The public services card. All illegal. 60 million down the drain. The taoiseach, I call him the automatic taoiseach because he became an automatic taoiseach once he was elected to the Fine Gael leadership. Otherwise he has no public mandate.
Anyway, his response to the services card debacle was to suggest looking at the legislation to see could it possibly be re-jigged to make the whole thing retrospectively legal.
A lawyer however pointed out that this wouldn’t work since the taoiseach’s remit doesn’t extend to re-jigging EU legislation. The only influence he has over that is in smothering it, particularly social justice legislation.
The fact that he would even think of changing the law to retrospectively forgive the political mistakes of his own ministers should tell you all you need to know about his priorities.
Remember the children’s hospital over-run? Oh yeah… Still it was nice and thoughtful of the taoiseach to try and build a children’s hospital…It must be them builders. Must be their fault. What can you do?
Remember the 170 million to JobPath for a 7% percent success rate? No. What was that? Are those the people who don’t get up early in the morning?
Remember the people dying on trolleys and the corpses in the corridors? That was all made up. Fake news.
Remember the tax breaks for the wealthy and the property market serving the landlords as people fell onto the streets or emigrated? Yeah well, people like emigrating. Irish people always emigrated.
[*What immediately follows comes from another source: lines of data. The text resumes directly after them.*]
Lemma dset_NoDup k v d : NoDup (dkeys d) → NoDup (dkeys (dset k v d)).
Proof.
  intros Hnd. destruct (decide (k ∈ dkeys d)); [by rewrite dkeys_dset|].
  rewrite dkeys_dset_new by done. apply NoDup_app. split; [done|]. split; [set_solver|].
  apply NoDup_singleton.
Qed.

Lemma dget_ddel_eq k d : dget k (ddel k d) = None.
Proof.
  apply dget_None. unfold ddel, dkeys. intros (kv & -> & Hin)%list_elem_of_fmap.
  apply list_elem_of_In, filter_In in Hin as [_ Hf]. py_bool. done.
Qed.

Lemma dget_ddel_ne k k' d : k ≠ k' → dget k (ddel k' d) = dget k d.
Proof.
  intros Hne. induction d as [|[k2 v2] d IH]; simpl; [done|].
  destruct (decide (k' = k2)) as [<-|H2].
  - rewrite (bool_decide_eq_true_2 (k' = k')) by done. simpl.
    rewrite (bool_decide_eq_false_2 (k = k')) by done. done.
  - rewrite (bool_decide_eq_false_2 (k' = k2)) by done. simpl. by rewrite IH.
Qed.
End dict_lemmas.

#[export] Hint Rewrite @dget_dset_eq : py.

(** ** The parser terminates *)
Module LoadsFacts.
Import Loads.

Lemma eat_length c s r : eat c s = Some r → S (length r) = length s.
Proof. destruct s as [|d s]; simpl; [done|]. case_match; intros; by simplify_eq. Qed.

Lemma skip_ws_length s : length (skip_ws s) <= length s.
Proof. induction s as [|c s IH]; simpl; [lia|]. case_match; simpl; lia. Qed.

Lemma hex4_length s n r : hex4 s = Some (n, r) → length r <= length s.
Proof.
  destruct s as [|a [|b [|c [|d s]]]]; simpl; try done.
  repeat case_match; intros; simplify_eq; lia.
Qed.

Lemma unicode_escape_length s n r : unicode_escape s = Some (n, r) → length r <= length s.
Proof.
  unfold unicode_escape. destruct (hex4 s) as [[hi s1]|] eqn:E1; [|done].
  apply hex4_length in E1.
  case_match; [|by intros [= <- <-]].
  destruct (eat 92 s1 ≫= eat 117) as [s2|] eqn:E2; [|by intros [= <- <-]].
  apply bind_Some in E2 as (s1' & H1%eat_length & H2%eat_length).
  destruct (hex4 s2) as [[lo s3]|] eqn:E3; [|by intros [= <- <-]].
  apply hex4_length in E3. case_match; intros [= <- <-]; lia.
Qed.

Lemma str_body_ok fuel acc s :
  length s < fuel →
  match str_body fuel acc s with POk _ r => length r < length s | PErr => True | PFuel => False end.
Proof.
  revert acc s. induction fuel as [|f IH]; intros acc s Hf; [lia|]. simpl.
  destruct s as [|c s]; [done|]. simpl in Hf.
  destruct (c =? 34)%N; [simpl; lia|]. destruct (c =? 92)%N.
  - destruct s as [|e s]; [done|]. simpl in Hf. destruct (e =? 117)%N.
    + destruct (unicode_escape s) as [[n r]|] eqn:E; [|done].
      apply unicode_escape_length in E. specialize (IH (n :: acc) r ltac:(lia)).
      destruct (str_body f _ r); simpl in *; lia.
    + destruct (simple_escape e) as [n|]; [|done]. specialize (IH (n :: acc) s ltac:(lia)).
      destruct (str_body f _ s); simpl in *; lia.
  - destruct (c <? 32)%N; [done|]. specialize (IH (c :: acc) s ltac:(lia)).
    destruct (str_body f _ s); simpl in *; lia.
Qed.

Lemma span_digits_length s : length (span_digits s).2 <= length s.
Proof.
  induction s as [|c s IH]; simpl; [lia|]. destruct (is_digit c); [|simpl; lia].
  destruct (span_digits s); simpl in *; lia.
Qed.

Lemma span_digits_pair s d r : span_digits s = (d, r) → length r <= length s.
Proof. intros E. pose proof (span_digits_length s). by rewrite E in *. Qed.

Lemma sign_length plus s z r : sign plus s = (z, r) → length r <= length s.
Proof.
  unfold sign. destruct (eat 45 s) eqn:E1; [apply eat_length in E1; intros [= <- <-]; lia|].
  destruct (eat 43 s) eqn:E2; [apply eat_length in E2|]; intros [= <- <-]; [|lia].
  destruct plus; lia.
Qed.

Lemma int_part_length s d r : int_part s = (d, r) → length r <= length s.
Proof.
  unfold int_part. destruct (eat 48 s) eqn:E; [|apply span_digits_pair].
  apply eat_length in E. intros [= <- <-]. lia.
Qed.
Remember the UN report about the kids being psychologically damaged by homelessness? Oh yeah…kind of… But wasn’t it all their own fault? Shoulda bought houses. Mustn’t have worked hard enough. Mustn’t have got up early in the morning.
You will recall that with the Maria Bailey scandal the automatic taoiseach screened the whole thing off from public view – essentially privatised the problem – and then finally emerged to assert that there was no problem, no case to answer, no illegality whatsoever, nothing to be concerned about, nothing happening here, move on now it’s time for the Summer recess.
And it worked. Everyone forgot.
Even the National Campaign for the Arts, of which I’m a grassroots member, forgot; deciding in their pre-budget submission to thank both Regina Docherty and Josepha Madigan for the tweak in welfare laws that allows grassroots artists to try for a year to turn their art into a business before being dispatched to standard employment activation procedures.
Essentially, the National Campaign for the Arts agrees with Fine Gael that the arts must survive or die by the market; except, presumably, those middle-class funded institutions that the campaign arguably truly represents, who will avail of shrinking funding by being nice and complimentary towards the ministers they rub shoulders with.
Survival in Ireland, no matter what your game is, depends entirely on being accepted at some level by the exploitative elite, represented in all their cronyism by the two major parties.
As Gene Kerrigan put it, another week another scandal and the same strategy of waiting and doing nothing until the electorate forget, as they always do.
Kerrigan said that Fine Gael had contempt for the public and wondered must Fine Gael call personally to every door in the country and punch the occupants in the face for them to get the message.
But you can hardly blame Fine Gael. They know by now, from stalling and smothering legislation; from concealing and waiting, that the best way to lead a people with Electoral Alzheimer’s is to do as little as possible policy wise, working private angles to divvy public monies to favoured clients while targeting politically inconsequential scapegoats for the sleepy public to gnaw on.
Contempt works! The public forgets everything. How could you respect them?
They get exactly what they ask for.
Eamonn Kelly is a freelance Writer and Playwright.